A proposal to build an open-pit tungsten and molybdenum mine at Sisson Brook in the Upper Nashwaak Watershed has been on the table in New Brunswick since 2008. Even though the mine passed an Environmental Impact Assessment (EIA) in 2017, the proposal to build the mine has been on life support for the past five years.
The proponents of the mine, Northcliff Resources of Vancouver and Todd Minerals of New Zealand, have been unable to fulfill their obligations under the Conditions of Approval attached to their EIA’s passage in 2017.
Successive N.B. governments have granted extension after extension on obligations to drill additional cores to ensure proper engineering of an outdated and outmoded tailing dam design. The proposed tailing dam is the structure built to contain mine tailings, which constitute many times the volume of the ore that would actually be exported from New Brunswick. A collapse of a tailing dam at the Sisson Mine, such as the collapse of the Mount Polley mine tailing dam in B.C. eight years ago, would devastate the Nashwaak River watershed, with the wastewater flowing into the Wolastoq (Saint John River) at Fredericton.
The proponents of Sisson have failed to complete the required modeling of the consequences of such a tailing dam failure. In addition, the proponents have not submitted the required final reclamation and water treatment plan and requisite financial instruments to ensure compliance.

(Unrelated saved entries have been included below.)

Lemma cranking_updates : forall k m,
  cranking_at (cranking_counter (tractor m)) (tractor m) ->
  0 <= cranking_counter (tractor m) ->
  cranking_counter (tractor m) + Z.of_nat k <= CRANKING_MINIMUM_TIME ->
  cranking_at (cranking_counter (tractor m) + Z.of_nat k)
              (tractor (updates k m)).
Proof.
  induction k as [|k IH]; intros m Hat Hlo Hhi.
  - rewrite Z.add_0_r. exact Hat.
  - destruct Hat as (Hst & Hig & _ & Hsp).
    destruct (cranking_step (tractor m) Hst Hig) as (Hst' & Hig' & Hcc' & Hsp');
      [lia|].
    cbn [updates]. rewrite <- update_model_tractor in Hst', Hig', Hcc', Hsp'.
    replace (cranking_counter (tractor m) + Z.of_nat (S k))
      with (cranking_counter (tractor (snd (tractor_update_model m))) +
            Z.of_nat k) by lia.
    apply IH; [|lia|lia].
    repeat split; congruence.
Qed.

(** C1, as the code has it: from status OFF with the ignition held at START,
    the first update enters CRANKING with the counter at 0; the status stays
    CRANKING for the first 101 updates, the counter reaching 100; the next
    update, on which the counter exceeds [CRANKING_MINIMUM_TIME], enters
    RUNNING with the idle setpoint, the horn counter at 0 and the LED counter
    at [LED_CYCLE], from where the following update wraps it to 0. *)
Theorem cranking_then_running : forall m,
  status (tractor m) = ENGINE_OFF ->
  ignition_position (tractor m) = IGNITION_START ->
  (forall n, (1 <= n <= 101)%nat ->
     cranking_at (Z.of_nat n - 1) (tractor (updates n m))) /\
  (let t := tractor (updates 102 m) in
   status t = ENGINE_RUNNING /\
   engine_speed_setpoint t = ENGINE_SPEED_IDLE /\
   horn_counter t = 0 /\
   led_counter t = LED_CYCLE) /\
  led_counter (tractor (updates 103 m)) = 0.
Proof.
  intros m Hst Hig.
  destruct (off_to_cranking (tractor m) Hst Hig) as (Hst1 & Hig1 & Hcc1 & Hsp1).
  rewrite <- update_model_tractor in Hst1, Hig1, Hcc1, Hsp1.
  set (m1 := snd (tractor_update_model m)) in *.
  assert (forall k, (k <= 100)%nat ->
            cranking_at (Z.of_nat k) (tractor (updates k m1))) as Hrun.
  { intros k Hk.
    pose proof (cranking_updates k m1) as H. rewrite Hcc1 in H.
    apply H; [repeat split; assumption | lia |].
    change CRANKING_MINIMUM_TIME with 100. lia. }
  assert (forall k, updates (S k) m = updates k m1) as Hshift
    by (intro k; reflexivity).
  destruct (Hrun 100%nat (le_n _)) as (Hst100 & Hig100 & Hcc100 & _).
  destruct (cranking_done (tractor (updates 100 m1)) Hst100 Hcc100)
    as (Hst' & Hig' & Hsp' & Hhc' & Hlc').
  rewrite <- update_model_tractor, <- updates_succ in Hst', Hig', Hsp', Hhc', Hlc'.
  split; [|split].
  - intros n Hn. destruct n as [|k]; [lia|]. rewrite Hshift.
    replace (Z.of_nat (S k) - 1) with (Z.of_nat k) by lia.
    apply Hrun. lia.
  - rewrite (Hshift 101%nat). repeat split; assumption.
  - rewrite (Hshift 102%nat), updates_succ, update_model_tractor.
    apply running_led_restart; [assumption | | assumption].
    rewrite Hig', Hig100. discriminate.
Qed.

(** ** tractor_model: automatic honks *)

Lemma running_honk_step : forall t,
  status t = ENGINE_RUNNING ->
  ignition_position t <> IGNITION_OFF ->
  let step := tractor_update_status t in
  let c := u16 (horn_counter t + 1) in
  status (fst step) = ENGINE_RUNNING /\
  ignition_position (fst step) = ignition_position t /\
  (tractor_get_engine_speed t >= ENGINE_SPEED_MIN ->
   snd step = (if c =? HORN_CYCLE / 2 then Some SONG_DOUBLE_HONK
               else if c >=? HORN_CYCLE then Some SONG_SINGLE_HONK
               else None) /\
   horn_counter (fst step) = (if c =? HORN_CYCLE / 2 then c
                              else if c >=? HORN_CYCLE then 0 else c)) /\
  (tractor_get_engine_speed t < ENGINE_SPEED_MIN ->
   snd step = None /\ horn_counter (fst step) = horn_counter t).
Proof.
  intros [es hc st sp ig cc lc] Hst Hig. cbn in Hst, Hig. subst st.
  unfold IGNITION_OFF in Hig. cbv zeta. tractor_unfold.
  destruct (Z.eqb_spec ig 0) as [|_]; [contradiction|].
  destruct (Z.geb_spec (u8 (Z.shiftr es 8)) ENGINE_SPEED_MIN) as [Hge|Hlt].
  - destruct (u16 (hc + 1) =? HORN_CYCLE / 2);
      [|destruct (u16 (hc + 1) >=? HORN_CYCLE)];
      tractor_unfold; destruct (u8 (lc + 1) >? LED_CYCLE); tractor_unfold;
      (split; [reflexivity|]; split; [reflexivity|];
       split; [intros _; split; reflexivity | intro; lia]).
  - tractor_unfold; destruct (u8 (lc + 1) >? LED_CYCLE); tractor_unfold;
      (split; [reflexivity|]; split; [reflexivity|];
       split; [intro; lia | intros _; split; reflexivity]).
Qed.

Lemma quiet_updates : forall k m,
  status (tractor m) = ENGINE_RUNNING ->
  ignition_position (tractor m) <> IGNITION_OFF ->
  (0 <= horn_counter (tractor m) /\
   horn_counter (tractor m) + Z.of_nat k < HORN_CYCLE / 2) \/
  (HORN_CYCLE / 2 <= horn_counter (tractor m) /\
   horn_counter (tractor m) + Z.of_nat k < HORN_CYCLE) ->
  (forall j, (j < k)%nat ->
     tractor_get_engine_speed (tractor (updates j m)) >= ENGINE_SPEED_MIN) ->
  honks k m = repeat None k /\
  status (tractor (updates k m)) = ENGINE_RUNNING /\
  ignition_position (tractor (updates k m)) <> IGNITION_OFF /\
  horn_counter (tractor (updates k m)) =
    horn_counter (tractor m) + Z.of_nat k.
Proof.
  induction k as [|k IH]; intros m Hst Hig Hc Hspeed.
  - cbn [honks updates repeat]. repeat split; try assumption. cbn; lia.
  - destruct (running_honk_step (tractor m) Hst Hig) as (Hst' & Hig' & Hhi & _).
    destruct (Hhi (Hspeed 0%nat ltac:(lia))) as [Hreq Hhc]. clear Hhi.
    change (HORN_CYCLE / 2) with 200 in *. change HORN_CYCLE with 400 in *.
    rewrite u16_small in Hreq, Hhc by lia.
    destruct (Z.eqb_spec (horn_counter (tractor m) + 1) 200); [lia|].
    destruct (Z.geb_spec (horn_counter (tractor m) + 1) 400); [lia|].
    rewrite <- update_model_tractor in Hst', Hig', Hhc.
    destruct (IH (snd (tractor_update_model m))) as (Hh & Hs & Hi & Hn).
    + exact Hst'.
    + rewrite Hig'. exact Hig.
    + rewrite Hhc. lia.
    + intros j Hj. apply (Hspeed (S j)). lia.
    + cbn [honks updates repeat]. rewrite Hh, Hreq, Hn, Hhc.
      repeat split; try assumption. lia.
Qed.

Lemma stays_running_ignition : forall t,
  status t = ENGINE_RUNNING ->
  (status (fst (tractor_update_status t)) = ENGINE_RUNNING <->
   ignition_position t <> IGNITION_OFF).
Proof.
  intros [es hc st sp ig cc lc] Hst. cbn in Hst. subst st.
  tractor_unfold. unfold IGNITION_OFF.
  destruct (Z.eqb_spec ig 0) as [->|Hne].
  - tractor_unfold. split; [intro Hf; discriminate Hf | intro Hf; lia].
  - split; [intros _; exact Hne|]. intros _.
    destruct (u8 (Z.shiftr es 8) >=? ENGINE_SPEED_MIN);
      [destruct (u16 (hc + 1) =? HORN_CYCLE / 2);
       [|destruct (u16 (hc + 1) >=? HORN_CYCLE)]|];
      tractor_unfold; destruct (u8 (lc + 1) >? LED_CYCLE); reflexivity.
Qed.

(** The songs asked for and the horn counter, update by update and over a
    cycle of 400 updates. *)
Lemma horn_cycle_requests : forall m,
  status (tractor m) = ENGINE_RUNNING ->
  status (tractor (snd (tractor_update_model m))) = ENGINE_RUNNING ->
  let t := tractor m in
  let step := tractor_update_status t in
  let c := u16 (horn_counter t + 1) in
  (tractor_get_engine_speed t >= ENGINE_SPEED_MIN ->
   snd step = (if c =? HORN_CYCLE / 2 then Some SONG_DOUBLE_HONK
               else if c >=? HORN_CYCLE then Some SONG_SINGLE_HONK
               else None) /\
   horn_counter (fst step) = (if c =? HORN_CYCLE / 2 then c
                              else if c >=? HORN_CYCLE then 0 else c)) /\
  (tractor_get_engine_speed t < ENGINE_SPEED_MIN ->
   snd step = None /\ horn_counter (fst step) = horn_counter t) /\
  (horn_counter t = 0 ->
   (forall k, (k < 400)%nat ->
      tractor_get_engine_speed (tractor (updates k m)) >= ENGINE_SPEED_MIN) ->
   honks 400 m = horn_cycle_honks /\
   horn_counter (tractor (updates 400 m)) = 0 /\
   status (tractor (updates 400 m)) = ENGINE_RUNNING).
Proof.
  intros m Hst Hstays t step c.
  rewrite update_model_tractor in Hstays.
  pose proof (proj1 (stays_running_ignition (tractor m) Hst) Hstays) as Hig.
  destruct (running_honk_step (tractor m) Hst Hig) as (_ & _ & Hhi & Hlo).
  split; [exact Hhi|]. split; [exact Hlo|].
  clear Hhi Hlo. intros Hzero Hspeed.
  (* updates 1 .. 199 *)
  destruct (quiet_updates 199 m Hst Hig) as (Hh1 & Hs1 & Hi1 & Hc1).
  { left. fold t. rewrite Hzero. cbn. lia. }
  { intros j Hj. apply Hspeed. lia. }
  fold t in Hc1. rewrite Hzero in Hc1.
  pose proof (Hspeed 199%nat ltac:(lia)) as Hv1.
  remember (updates 199 m) as m1 eqn:Em1.
  (* update 200 *)
  destruct (running_honk_step (tractor m1) Hs1 Hi1) as (Hs2 & Hi2 & Hhi & _).
  destruct (Hhi Hv1) as [Hreq2 Hc2]. clear Hhi.
  rewrite Hc1 in Hreq2, Hc2.
  change (u16 (0 + Z.of_nat 199 + 1)) with 200 in Hreq2, Hc2.
  change (200 =? HORN_CYCLE / 2) with true in Hreq2, Hc2.
  cbv iota in Hreq2, Hc2.
  rewrite <- update_model_tractor in Hs2, Hi2, Hc2.
  assert (snd (tractor_update_model m1) = updates 200 m) as Em2
    by (rewrite Em1, <- updates_succ; reflexivity).
  remember (snd (tractor_update_model m1)) as m2 eqn:Em2'.
  (* updates 201 .. 399 *)
  destruct (quiet_updates 199 m2 Hs2) as (Hh3 & Hs3 & Hi3 & Hc3).
  { rewrite Hi2. exact Hi1. }
  { right. rewrite Hc2. cbn. lia. }
  { intros j Hj. rewrite Em2, <- updates_add. apply Hspeed. lia. }
  rewrite Hc2 in Hc3.
  assert (updates 199 m2 = updates 399 m) as Em3
    by (rewrite Em2, <- updates_add; reflexivity).
  pose proof (Hspeed 399%nat ltac:(lia)) as Hv3. rewrite <- Em3 in Hv3.
  remember (updates 199 m2) as m3 eqn:Em3'.
  (* update 400 *)
  destruct (running_honk_step (tractor m3) Hs3 Hi3) as (Hs4 & _ & Hhi & _).
  destruct (Hhi Hv3) as [Hreq4 Hc4]. clear Hhi.
  rewrite Hc3 in Hreq4, Hc4.
  change (u16 (200 + Z.of_nat 199 + 1)) with 400 in Hreq4, Hc4.
  change (400 =? HORN_CYCLE / 2) with false in Hreq4, Hc4.
  change (400 >=? HORN_CYCLE) with true in Hreq4, Hc4.
  cbv iota in Hreq4, Hc4.
  rewrite <- update_model_tractor in Hc4, Hs4.
  split; [|split].
  - change 400%nat with (199 + (1 + (199 + 1)))%nat.
    rewrite honks_add, <- Em1, honks_add.
    change (updates 1 m1) with (snd (tractor_update_model m1)).
    rewrite <- Em2', honks_add, <- Em3'.
    rewrite Hh1, Hh3. cbn [honks]. rewrite Hreq2, Hreq4. reflexivity.
  - change 400%nat with (S 399). rewrite updates_succ, <- Em3. exact Hc4.
  - change 400%nat with (S 399). rewrite updates_succ, <- Em3. exact Hs4.
Qed.

Lemma update_model_horn : forall m,
  horn_player (snd (tractor_update_model m)) =
  audio_horn_manager
    (match snd (tractor_update_status (tractor m)) with
     | Some s => audio_play_horn_song s (horn_player m)
     | None => horn_player m
     end).
Proof.
  intro m. unfold tractor_update_model.
  destruct (tractor_update_status (tractor m)) as [t request].
  reflexivity.
Qed.

Lemma honks_nth : forall n k m,
  (k < n)%nat ->
  nth k (honks n m) None =
  snd (tractor_update_status (tractor (updates k m))).
Proof.
  induction n as [|n IH]; intros k m Hk; [lia|].
  destruct k as [|k]; [reflexivity|].
  cbn [honks nth updates]. apply IH. lia.
Qed.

Almost fresh out of cash, Northcliff has been offered a financial lifeline1 by their partner Todd Minerals to the tune of $5.2 million over several instalments. However the lifeline comes with considerable strings attached. One of the conditions includes a requirement that Northcliff request, and be guaranteed, another extension on the date by which construction of the mine must begin. The Higgs government already granted a two-year extension to Northcliff in 2020.
A special meeting of Northcliff shareholders has been called for August 25, 2022 to decide if Northcliff investors want to accept the conditions of Todd’s offer. The conditions of the loan agreement will potentially position Todd as the majority shareholder in the project.
As part of the loan proposal, the accounting firm SLR was hired to perform an updated valuation of the Sisson property. Some facets of the valuation are revealing as costs have escalated over the nearly ten years since the last economic feasibility study was submitted to the province and security regulators.
Ignoring for the moment some ridiculously low estimates of reclamation and water treatment costs in the SLR valuation, of particular note in the results are:
- Initial capital investment required has risen from $579 million to $709 million
- Total capital costs have risen from $768 million to $929 million
- Total operating costs per ton milled have escalated 38 percent from $13.84 to $19.07
- The Net Present Value (NPV) of the mine, used by interested investors to gauge economic potential, has plummeted 95 percent from $418 million to $20 million
- The Internal Rate of Return (IRR), also used as a benchmark by investors, has dropped 48 percent from 16.3 percent to 8.4 percent
The SLR valuation indicates that the Sisson Mine is a poor gamble because the investment payback period is too long and the return to investors too small. Given these observations, it is difficult to conceive that Northcliff could ever comply with Todd’s condition that Northcliff deliver a substantive capital raising plan as a prerequisite for continued support.
Whatever transpires between Northcliff and Todd, it is disturbing that the SLR valuation continues to place total bonding for post-closure reclamation and water treatment at $9 million, a figure that is an insult to the intelligence of New Brunswickers. The province has previously hired engineering consultants AMEC Foster-Wheeler, who have shown that these kinds of estimates for reclamation and water treatment on Northcliff’s part are not realistic.
The evidence suggests that it is time for the province to abandon this economically doomed and ecologically destructive attempt to extract and exploit the low-grade mineral resources of the pristine Upper Nashwaak watershed, and to proceed to ally with the Indigenous title-holders of the land to develop a diversified economy based on the forest resources of the area in keeping with the Peace and Friendship Treaties of the 18th century.
1 Northcliff Resources. 2022. Management Information Circular-English. SEDAR Filing. 3 August, 2022. Available at: sedar.com
Lawrence Wuest is an ecologist living in the Upper Nashwaak on unceded territory of the Wəlastəkwiyik, Mi’kmaq, and Peskotomuhkati.